(** A stored node is booked, while its sender has room. *)
Lemma book_balanced total l h size now sender : balanced total l -> 0 <= size -> count_of sender l < Handlers.MAX_OPAQUE_REQUESTS_PER_VOUCHER ->
  balanced (total + size) (l ++ [mkOpaque h size now sender]).
Proof.
  intros [-> Hs Hc] Hsize Hroom. split.
  - unfold total_size. rewrite zsum_app, zsum_cons. simpl. lia.
  - apply Forall_app. split; [done|]. by repeat constructor.
  - intros x. rewrite count_app. specialize (Hc x). unfold count_of at 2. simpl. case_bool_decide as Hx; [subst x|]; unfold len; simpl; lia.
Qed.

Lemma wire_size_nonneg w : 0 <= Handlers.wire_size w.
Proof. unfold Handlers.wire_size, len. lia. Qed.

Lemma store_opaque_ok sender cid h wire w w' fx : opaque_ok w -> Handlers.store_opaque sender cid h wire w = Some (w', fx) -> opaque_ok w'.
Proof.
  intros [Hl Ha] E. unfold Handlers.store_opaque in E. EngineFrames.step E. apply EngineFrames.network_time_frame in E0.
  unfold same, EngineFrames.settled in E0. injection E0 as _ _ _ _ Eu El _. rewrite <- El in Hl. rewrite <- Eu in Ha. clear Eu El w. rename w0 into w.
  do 2 EngineFrames.step E. destruct (default (0, []) (opaque_store_usage (engine w) !! cid)) as [total l] eqn:Hu.
  assert (balanced total l /\ total <= Handlers.OPAQUE_STORE_QUOTA) as [Hb Hq].
  { destruct (opaque_store_usage (engine w) !! cid) as [[t k]|] eqn:Hk; simpl in Hu; injection Hu as <- <-; [by apply (Ha cid)|]. split; [|done].
    split; [done|done|]. intros x. done. }
  EngineFrames.step E. destruct a0 as [total1 l1].
  assert (balanced total1 l1 /\ total1 <= usize_max) as [Hb1 Hq1].
  { destruct (Z.leb_spec Handlers.MAX_OPAQUE_REQUESTS_PER_VOUCHER (len (List.filter (fun o => bool_decide (opaque_sender o = sender)) l))) as [|Hroom].
    - injection E0 as <- <-. split; [done|]. unfold Handlers.OPAQUE_STORE_QUOTA, usize_max in *. lia.
    - destruct (chk_usize _) as [x|] eqn:Hx; [|done]. apply chk_Some in Hx as [-> Hx]. injection E0 as <- <-. split; [|lia].
      apply book_balanced; [done|apply wire_size_nonneg|done]. }
  EngineFrames.step E. destruct a0 as [[total2 l2] gone].
  match type of E1 with Handlers.evict ?n ?lk ?rk ?co _ _ = _ => destruct (evict_spec lk rk co n _ _ Hb1 Hq1 (le_n _)) as (t & k & g & E2 & Hb2 & Hle & Hq2) end.
  rewrite E2 in E1. injection E1 as -> -> ->. rewrite Hl in Hq2.
  assert (total2 <= Handlers.OPAQUE_STORE_QUOTA) as Hq3.
  { destruct Hq2 as [|Hall]; [done|]. destruct l2 as [|o l2]; [|exfalso; specialize (Hall o); set_solver].
    destruct Hb2 as [-> _ _]. done. }
  EngineFrames.steps E. destruct (Handlers.active_session _ _); unfold Handlers.put_active, Handlers.put_session in E1; EngineFrames.steps E1.
  all: split; [exact Hl|by apply accounted_insert].
Qed.

Lemma same_ok w w' : same accounts w w' -> opaque_ok w -> opaque_ok w'.
Proof. intros [= Eu El] [Hl Ha]. split; [congruence|]. by rewrite Eu. Qed.
Lemma kept_ok_ok w w' : kept_ok w w' -> opaque_ok w -> opaque_ok w'.
Proof. intros [El Eu] [Hl Ha]. split; [congruence|auto]. Qed.

(** *** Messages *)

Lemma process_sketch_frame k s sketch k_iblt : keeps (same accounts) (Handlers.process_sketch k s sketch k_iblt).
Proof. frames. Qed.
Lemma blacklist_frame peer : keeps (same accounts) (blacklist_escalate (S := S) peer).
Proof. frames. Qed.
#[local] Hint Resolve process_sketch_frame blacklist_frame : frames.
Lemma punish_frame k s sketch : keeps (same accounts) (Handlers.process_or_punish k s sketch).
Proof. frames. Qed.
#[local] Hint Resolve punish_frame : frames.

Lemma rotate_conversation_frame cid : keeps (same accounts) (Authoring.rotate_conversation_key fuel cid).
Proof. apply settled_accounts. unfold Authoring.rotate_conversation_key, Authoring.rotate_impl. auto with frames. Qed.
#[local] Hint Resolve rotate_conversation_frame : frames.

Lemma merkle_node_ok sender cid h wire blobs w w' r : opaque_ok w -> Handlers.on_merkle_node fuel sender cid h wire blobs w = Some (w', r) -> opaque_ok w'.
Proof.
  intros Hok E. unfold Handlers.on_merkle_node in E. EngineFrames.steps E.
  match type of E0 with ?m _ = _ => assert (keeps (same accounts) m) as Hm by frames end.
  apply Hm, same_ok in E0 as Hok'; [|done]. clear E0 Hm. destruct a0 as [n|].
  - eapply kept_ok_ok; [|exact Hok']. match type of E with ?m _ = _ => assert (keeps kept_ok m) as Hm end; [|by eapply Hm].
    pose proof (handle_node_keeps cid n blobs true). pose proof (forget_keeps cid h). kept.
  - EngineFrames.steps E. by eapply store_opaque_ok.
Qed.

Lemma dispatch_ok sender m blobs w w' r : opaque_ok w -> Handlers.dispatch fuel sender m blobs w = Some (w', r) -> opaque_ok w'.
Proof.
  intros Hok E.
  assert (keeps (same accounts) (Handlers.dispatch fuel sender m blobs) \/ exists cid h wire, m = MerkleNodeMsg cid h wire) as [Hq|(cid & h & wire & ->)].
  { destruct m; first [by right; eauto | left; unfold Handlers.dispatch; cbv zeta]. all: frames. }
  - eapply same_ok; [by eapply Hq|done].
  - by eapply merkle_node_ok.
Qed.

(** What an operation may do to the invariant. *)
Definition sound (w w' : World S) : Prop := opaque_ok w -> opaque_ok w'.
#[local] Instance sound_preorder : PreOrder sound.
Proof. split; [by unfold Reflexive, sound|]. unfold sound. intros w1 w2 w3 Hs Ht Hok. auto. Qed.

Lemma accounts_sound {A} (m : M (World S) A) : keeps (same accounts) m -> keeps sound m.
Proof. intros Hm. eapply keeps_mono; [exact Hm|exact same_ok]. Qed.
Lemma kept_sound {A} (m : M (World S) A) : keeps kept_ok m -> keeps sound m.
Proof. intros Hm. eapply keeps_mono; [exact Hm|exact kept_ok_ok]. Qed.
Lemma dispatch_sound sender m blobs : keeps sound (Handlers.dispatch fuel sender m blobs).
Proof. intros w w' r E Hok. by eapply dispatch_ok. Qed.
Lemma put_calm peer (l : Link) (n : N) : SequenceSession.events (session l) = events_of peer n -> calm n (n <| links := <[peer := l]> (links n) |>).
Proof. intros E p. unfold events_of in *. simpl. destruct (decide (p = peer)) as [->|Hp]; [by rewrite lookup_insert_eq|by rewrite lookup_insert_ne]. Qed.

Lemma new_link_result now (n n' : N) l : new_link now n = Some (n', l) -> links n' = links n /\ SequenceSession.events (session l) = [].
Proof.
  intros E. unfold new_link in E. apply bind_inv in E as (n1 & e & E1 & E). apply world_links in E1. destruct (seed_rng (rng e)) as [a r1], (seed_rng r1) as [b r2].
  apply bind_inv in E as (n2 & u & E2 & E). apply world_links in E2. injection E as <- <-. split; [by rewrite E2|].
  simpl. unfold SequenceSession.new. by destruct (next_u32 b).
Qed.

(** A link holds the events that the peer's session had, if there was one. *)
Lemma link_result peer now (n n' : N) l : link_of peer now n = Some (n', l) -> calm n n' /\ SequenceSession.events (session l) = events_of peer n'.
Proof.
  intros E. unfold link_of in E. run_step E. destruct (links n !! peer) as [l0|] eqn:El.
  - run_step E. split; [done|]. unfold events_of. by rewrite El.
  - apply bind_inv in E as (n1 & l1 & E1 & E). apply new_link_result in E1 as [El1 Ev]. unfold put_link in E. run_step E. run_step E. split.
    + etrans; [|apply put_calm]; [intros p; unfold events_of; by rewrite El1|]. unfold events_of. by rewrite Ev, El1, El.
    + unfold events_of. simpl. by rewrite lookup_insert_eq.
Qed.

Lemma queue_calm peer m now : keeps calm (queue_message (S := S) (Rng := Rng) peer m now).
Proof.
  intros n n' u E. unfold queue_message in E. apply bind_inv in E as (n1 & l & E1 & E). apply link_result in E1 as [Hc Hl]. run_step E.
  destruct a as [b|e]; [|by run_step E]. run_step E. destruct a as [s r]. apply send_events in E1. unfold put_link in E. run_step E.
  etrans; [exact Hc|]. apply put_calm. simpl. congruence.
Qed.

Lemma effect_calm f now : keeps calm (process_effect (S := S) (Rng := Rng) f now).
Proof.
  assert (forall f, keeps calm (on_disk (S := S) (Rng := Rng) f)) as Hd by (intros g; apply world_calm).
  destruct f; simpl; try apply Hd; try (apply keeps_good; apply _).
  - apply keeps_bind; [apply _|apply queue_calm|intros u; apply keeps_good; apply _].
  - apply keeps_bind; [apply _|apply links_calm, keeps_modify; done|intros u; apply keeps_good; apply _].
Qed.

Lemma effects_calm fx now : forall wakeup, keeps calm (run_effects (S := S) (Rng := Rng) fx now wakeup).
Proof.
  induction fx as [|f fx IH]; intros wakeup; simpl; [apply keeps_pure; apply _|]. apply keeps_bind; [apply _|apply effect_calm|].
  intros [u|e]; [apply IH|apply keeps_pure; apply _].
Qed.

Lemma event_calm peer now e : keeps calm (handle_event (S := S) (Rng := Rng) fuel peer now e).
Proof.
  destruct e; simpl; try (apply keeps_pure; apply _). apply keeps_bind; [apply _|apply keeps_lift; apply _|]. intros [m|err]; [|apply keeps_pure; apply _].
  apply keeps_bind; [apply _|apply world_calm|]. intros [fx|err]; [|apply keeps_pure; apply _]. apply keeps_bind; [apply _| |intros u; apply keeps_pure; apply _].
  unfold process_effects. apply keeps_bind; [apply _|apply effects_calm|]. intros [wakeup [u|err]]; [|apply keeps_pure; apply _].
  apply keeps_bind; [apply _|apply world_calm|]. intros v. apply keeps_pure. apply _.
Qed.
(** ** The recipients *)

Lemma wrap_for_result e_sk au payload r (w w' : World S) x : Authoring.wrap_for e_sk au payload r w = Some (w', x) -> same persons w w' /\ recipient_pk x = r.
Proof.
  intros E. split; [assert (keeps (same persons) (Authoring.wrap_for (S := S) e_sk au payload r)) as Hk by frames; by eapply Hk|].
  unfold Authoring.wrap_for in E. do 2 EngineFrames.step E. by EngineFrames.steps E.
Qed.

Lemma wrap_all_result e_sk au payload rs (w w' : World S) ws : Authoring.wrap_for_all e_sk au payload rs w = Some (w', ws) ->
  same persons w w' /\ forall x, x ∈ ws -> recipient_pk x ∈ rs /\ recipient_pk x <> self_pk (engine w).
Proof.
  intros E. unfold Authoring.wrap_for_all in E. EngineFrames.step E.
  assert (forall l (w w' : World S) ws, collect l (fun r => let* w := Authoring.wrap_for e_sk au payload r in pure [w]) w = Some (w', ws) ->
    same persons w w' /\ forall x, x ∈ ws -> recipient_pk x ∈ l) as Hl.
  { clear. induction l as [|r l IH]; intros w w' ws E; [injection E as <- <-; split; [done|set_solver]|]. simpl in E.
    do 2 EngineFrames.step E. EngineFrames.steps E0. EngineFrames.steps E. apply wrap_for_result in E2 as [Hp Hr]. apply IH in E1 as [Hp' Hx].
    split; [by rewrite Hp|]. intros x [->|Hin]%elem_of_cons; [rewrite Hr; left|right; by apply Hx]. }
  apply Hl in E as [Hp Hx]. split; [done|]. intros x Hin. specialize (Hx _ Hin). apply list_elem_of_In, filter_In in Hx as [Hx Hne].
  split; [by apply list_elem_of_In|]. by apply negb_true_iff, bool_decide_eq_false in Hne.
Qed.

Context (view : NodeHash -> Identity.CausalContext * Z).
Hypothesis dummy_view : IdentityLaws.consistent view Authoring.dummy_ctx u64_max.

(** The manager changes by questions only, and we stay who we are. *)
Definition inquired (w w' : World S) : Prop := asked view (identity_manager (engine w)) (identity_manager (engine w')) /\ self_pk (engine w') = self_pk (engine w).
#[export] Instance inquired_preorder : PreOrder inquired.
Proof. split; [done|]. intros w1 w2 w3 [A1 S1] [A2 S2]. split; [by etrans|congruence]. Qed.

Lemma persons_inquired (w w' : World S) : same persons w w' -> inquired w w'.
Proof. unfold same, persons. intros [= E1 E2 E3]. unfold inquired. by rewrite E1, E2. Qed.

Definition coherent_in (w : World S) : Prop := IdentityLaws.coherent view (identity_manager (engine w)).

Lemma list_result cid now (w w' : World S) ds : coherent_in w -> Overlay.list_active_authorized_devices Authoring.dummy_ctx cid now u64_max w = Some (w', ds) ->
  inquired w w' /\ forall d, d ∈ ds -> entitled (identity_manager (engine w)) cid d.
Proof.
  intros Hw E. unfold Overlay.list_active_authorized_devices in E. EngineFrames.step E.
  destruct (Identity.list_active_authorized_devices _ _ _ _ _) as [m ds'] eqn:El. apply (active_entitled view dummy_view) in El as [Ha Hd]; [|done].
  EngineFrames.steps E. done.
Qed.

(** What the nodes of an operation may carry. *)
Definition fair (w : World S) (cid : ConversationId) (fx : list Effect) : Prop :=
  forall n x, n ∈ written fx -> x ∈ wrapped_keys_of (content n) -> recipient_pk x <> self_pk (engine w) /\ entitled (identity_manager (engine w)) cid (recipient_pk x).

Lemma fair_inquired (w w' : World S) cid fx : inquired w w' -> fair w' cid fx -> fair w cid fx.
Proof. intros [Ha Hs] Hf n x Hn Hx. destruct (Hf n x Hn Hx) as [Hne He]. rewrite <- Hs. split; [done|by eapply entitled_asked]. Qed.

Lemma inquired_coherent w w' : inquired w w' -> coherent_in w -> coherent_in w'.
Proof. intros [(_ & _ & Hc) _] Hw. by apply Hc. Qed.

Lemma bind_quiet {A B} (m : M (World S) A) (k : A -> M (World S) B) w w' b : keeps (same persons) m -> bind m k w = Some (w', b) ->
  exists w1 a, inquired w w1 /\ k a w1 = Some (w', b).
Proof. intros Hm (w1 & a & E1 & E2)%bind_inv. exists w1, a. split; [by eapply persons_inquired, Hm|done]. Qed.

(** Takes away a first step that asks nothing. *)
Ltac quiet E := let w := fresh "w" in let a := fresh "a" in let Hq := fresh "Hq" in apply bind_quiet in E as (w & a & Hq & E); [|solve [frames]].

Section Nodes.
Variable rotate : ConversationId -> bool -> M (World S) (result MerkleToxError (list Effect)).
(* ===== verification/HistoryTheory.v ===== *)
(** The history of a node: the admin nodes that the engine finds in it, with its cache
    of earlier answers, are admin ancestors of the node in the store, and all of them as
    long as the earlier answers are complete. *)

From S2P Require Import Prelude Protocol MsgPack ToxTypes Derive Iblt Merkle Dag DagWire Identity IdentityTheory IdentityLaws Conversation SyncSession Cas Clock Messages Monad Engine Overlay MsgPackFormat MerkleModels IbltTheory Memory EngineModels.
From stdpp Require Import gmap sorting strings.
#[local] Open Scope Z_scope.
#[local] Open Scope list_scope.
#[local] Open Scope monad_scope.

Module HistoryTheory.
Import Dag Crypto DagWire Messages IdentityTheory Engine.

(** ** Ancestors *)

Section Ancestors.
Context `{Rmp} `{Blake3Hash}.
Variable view : NodeHash -> option MerkleNode.

(** What is reached from some parents. *)
Inductive ancestor : list NodeHash -> NodeHash -> Prop :=
  | ancestor_parent ps p : p ∈ ps -> ancestor ps p
  | ancestor_above ps p n q : p ∈ ps -> view p = Some n -> ancestor (parents n) q -> ancestor ps q.
Definition admin_ancestor (ps : list NodeHash) (q : NodeHash) : Prop := ancestor ps q /\ exists n, view q = Some n /\ node_type n = Admin.

Lemma ancestor_trans ps p n q : ancestor ps p -> view p = Some n -> ancestor (parents n) q -> ancestor ps q.
Proof.
  intros Hp Hn Hq. induction Hp as [ps p Hp|ps p m q' Hp Hm _ IH]; [by eapply ancestor_above|].
  eapply ancestor_above; [exact Hp|exact Hm|]. by apply IH.
Qed.

(** What the loop has and has left.  [C] says that the answers used are complete. *)
Context (C : Prop).
Record progress (ps stack : list NodeHash) (visited found : gset NodeHash) : Prop := {
  stack_above q : q ∈ stack -> ancestor ps q;
  found_above q : q ∈ found -> admin_ancestor ps q;
  roots_met p : p ∈ ps -> p ∈ visited \/ p ∈ stack;
  admins_found v n : v ∈ visited -> view v = Some n -> node_type n = Admin -> v ∈ found;
  parents_met v n : v ∈ visited -> view v = Some n ->
    (C -> forall q, admin_ancestor (parents n) q -> q ∈ found) \/ forall p, p ∈ parents n -> p ∈ visited \/ p ∈ stack
}.

Lemma progress_start ps stack : (forall p, p ∈ stack <-> p ∈ ps) -> progress ps stack ∅ ∅.
Proof. intros E. split; try set_solver. intros q Hq. apply ancestor_parent. by apply E. Qed.

Lemma progress_end ps visited found : progress ps [] visited found ->
  (forall q, q ∈ found -> admin_ancestor ps q) /\ (C -> forall q, admin_ancestor ps q -> q ∈ found).
Proof.
  intros P. split; [apply (found_above _ _ _ _ P)|]. intros HC q (Hq & n & Hn & Ht).
  assert (forall p, p ∈ ps -> p ∈ visited) as Hps by (intros p Hp; destruct (roots_met _ _ _ _ P p Hp) as [?|?%not_elem_of_nil]; done).
  clear -HC P Hq Hn Ht Hps. assert (forall l, ancestor l q -> (forall p, p ∈ l -> p ∈ visited) -> q ∈ found) as Hall; [|by eapply Hall].
  intros l Hl. induction Hl as [l p Hp|l p m q Hp Hm Hq' IH]; intros Hv; [by eapply (admins_found _ _ _ _ P); eauto|].
  destruct (parents_met _ _ _ _ P p m (Hv p Hp) Hm) as [Hc|Hc].
  - apply (Hc HC). split; [exact Hq'|]. by exists n.
  - apply IH; [done| |]; [done|]. intros x Hx. destruct (Hc x Hx) as [?|?%not_elem_of_nil]; done.
Qed.

Lemma progress_skip ps p stack visited found : p ∈ visited -> progress ps (p :: stack) visited found -> progress ps stack visited found.
Proof.
  intros Hp [Hs Hf Hr Ha Hm]. split; [set_solver|done|set_solver|done|]. intros v n Hv Hn.
  destruct (Hm v n Hv Hn) as [Hc|Hc]; [by left|right]. set_solver.
Qed.

Lemma progress_unknown ps p stack visited found : view p = None -> progress ps (p :: stack) visited found -> progress ps stack (visited ∪ {[p]}) found.
Proof.
  intros Hp [Hs Hf Hr Ha Hm]. split; [set_solver|done|set_solver| |].
  - intros v n [Hv| ->%elem_of_singleton]%elem_of_union Hn; [by eapply Ha|congruence].
  - intros v n [Hv| ->%elem_of_singleton]%elem_of_union Hn; [|congruence].
    destruct (Hm v n Hv Hn) as [Hc|Hc]; [by left|right]. set_solver.
Qed.

(** A node is met: either all admin ancestors of it are known, or its parents wait. *)
Lemma progress_known ps p n more stack visited found extra : view p = Some n -> progress ps (p :: stack) visited found ->
  (forall q, q ∈ extra -> admin_ancestor (parents n) q) -> (forall q, q ∈ more -> q ∈ parents n) ->
  (C -> forall q, admin_ancestor (parents n) q -> q ∈ extra) \/ (forall q, q ∈ parents n -> q ∈ more) ->
  progress ps (more ++ stack) (visited ∪ {[p]}) ((if bool_decide (node_type n = Admin) then found ∪ {[p]} else found) ∪ extra).
Proof.
  intros Hp [Hs Hf Hr Ha Hm] He Hmore Hd.
  assert (ancestor ps p) as Hpp by (apply Hs; left). set (found' := if bool_decide (node_type n = Admin) then found ∪ {[p]} else found).
  assert (found ⊆ found') as Hsub by (unfold found'; case_bool_decide; set_solver).
  assert (forall q, q ∈ found' -> q ∈ found \/ (q = p /\ node_type n = Admin)) as Hinv by (unfold found'; case_bool_decide; set_solver).
  split.
  - intros q [Hq|Hq]%elem_of_app; [|apply Hs; by right]. eapply ancestor_trans; [exact Hpp|exact Hp|]. by apply ancestor_parent, Hmore.
  - intros q [[Hq|[-> Ht]]%Hinv|Hq]%elem_of_union; [by apply Hf|split; eauto|]. destruct (He q Hq) as [Hup Hadm]. split; [|done]. by eapply ancestor_trans.
  - intros x Hx. specialize (Hr x Hx). set_solver.
  - intros v m [Hv| ->%elem_of_singleton]%elem_of_union Hv' Ht.
    + pose proof (Ha v m Hv Hv' Ht). set_solver.
    + replace m with n in Ht by congruence. unfold found'. rewrite bool_decide_true by done. set_solver.
  - intros v m [Hv| ->%elem_of_singleton]%elem_of_union Hv'.
    + destruct (Hm v m Hv Hv') as [Hc|Hc]; [left; intros HC q Hq; specialize (Hc HC q Hq); set_solver|right].
      intros x Hx. specialize (Hc x Hx). set_solver.
    + replace m with n by congruence. destruct Hd as [Hd|Hd]; [left; intros HC q Hq; specialize (Hd HC q Hq); set_solver|right; set_solver].
Qed.

(** ** The work that is left *)

Definition edges (h : NodeHash) : nat := match view h with Some n => length (parents n) | None => 0%nat end.
Definition edges_left (universe : list NodeHash) (visited : gset NodeHash) : nat := sum_list_with edges (filter (fun h => h ∉ visited) universe).

Lemma edges_visit universe visited p : p ∈ universe -> p ∉ visited -> (edges_left universe (visited ∪ {[p]}) + edges p <= edges_left universe visited)%nat.
Proof.
  intros Hp Hv. assert (forall l, (edges_left l (visited ∪ {[p]}) + (if decide (p ∈ l) then edges p else 0) <= edges_left l visited)%nat) as Hl.
  { intros l. unfold edges_left. induction l as [|x l IH]; [by destruct (decide (p ∈ [])) as [?%not_elem_of_nil|]|].
    rewrite !filter_cons. destruct (decide (x = p)) as [->|Hx].
    - rewrite (decide_False (P := p ∉ visited ∪ {[p]})), (decide_True (P := p ∉ visited)), (decide_True (P := p ∈ p :: l)) by set_solver. simpl.
      destruct (decide (p ∈ l)); lia.
    - destruct (decide (x ∉ visited)) as [Hxv|Hxv].
      + rewrite (decide_True (P := x ∉ visited ∪ {[p]})) by set_solver. simpl. destruct (decide (p ∈ x :: l)), (decide (p ∈ l)); try lia; set_solver.
      + rewrite (decide_False (P := x ∉ visited ∪ {[p]})) by set_solver. destruct (decide (p ∈ x :: l)), (decide (p ∈ l)); try lia; set_solver. }
  specialize (Hl universe). by rewrite decide_True in Hl.
Qed.
Lemma edges_less universe visited p : (edges_left universe (visited ∪ {[p]}) <= edges_left universe visited)%nat.
Proof.
  unfold edges_left. induction universe as [|x l IH]; [done|]. rewrite !filter_cons.
  destruct (decide (x ∉ visited ∪ {[p]})) as [Hx|Hx]; [rewrite decide_True by set_solver; simpl; lia|]. destruct (decide (x ∉ visited)); simpl; lia.
Qed.
End Ancestors.

(** ** The loop *)

Section Loop.
Context `{Rmp} `{Blake3Hash} `{Ed25519} `{HashOrder} `{LruCache Identity.PathKey Z} `{!LruCache NodeHash (gset NodeHash)} `{!LruCacheLaws NodeHash (gset NodeHash)}
  `{StdRng} {S : Type} `{NodeStore S}.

########################################

● **YOUR GOAL**
Start at the first line of the entries above. Set down each line exactly through the one with "unfold same, EngineFrames.settled", and stop there.

● **SOLUTION TO THIS TASK**
(** A stored node is booked, while its sender has room. *)
Lemma book_balanced total l h size now sender : balanced total l -> 0 <= size -> count_of sender l < Handlers.MAX_OPAQUE_REQUESTS_PER_VOUCHER ->
  balanced (total + size) (l ++ [mkOpaque h size now sender]).
Proof.
  intros [-> Hs Hc] Hsize Hroom. split.
  - unfold total_size. rewrite zsum_app, zsum_cons. simpl. lia.
  - apply Forall_app. split; [done|]. by repeat constructor.
  - intros x. rewrite count_app. specialize (Hc x). unfold count_of at 2. simpl. case_bool_decide as Hx; [subst x|]; unfold len; simpl; lia.
Qed.

Lemma wire_size_nonneg w : 0 <= Handlers.wire_size w.
Proof. unfold Handlers.wire_size, len. lia. Qed.

Lemma store_opaque_ok sender cid h wire w w' fx : opaque_ok w -> Handlers.store_opaque sender cid h wire w = Some (w', fx) -> opaque_ok w'.
Proof.
  intros [Hl Ha] E. unfold Handlers.store_opaque in E. EngineFrames.step E. apply EngineFrames.network_time_frame in E0.
  unfold same, EngineFrames.settled in E0. injection E0 as _ _ _ _ Eu El _. rewrite <- El in Hl. rewrite <- Eu in Ha. clear Eu El w. rename w0 into w.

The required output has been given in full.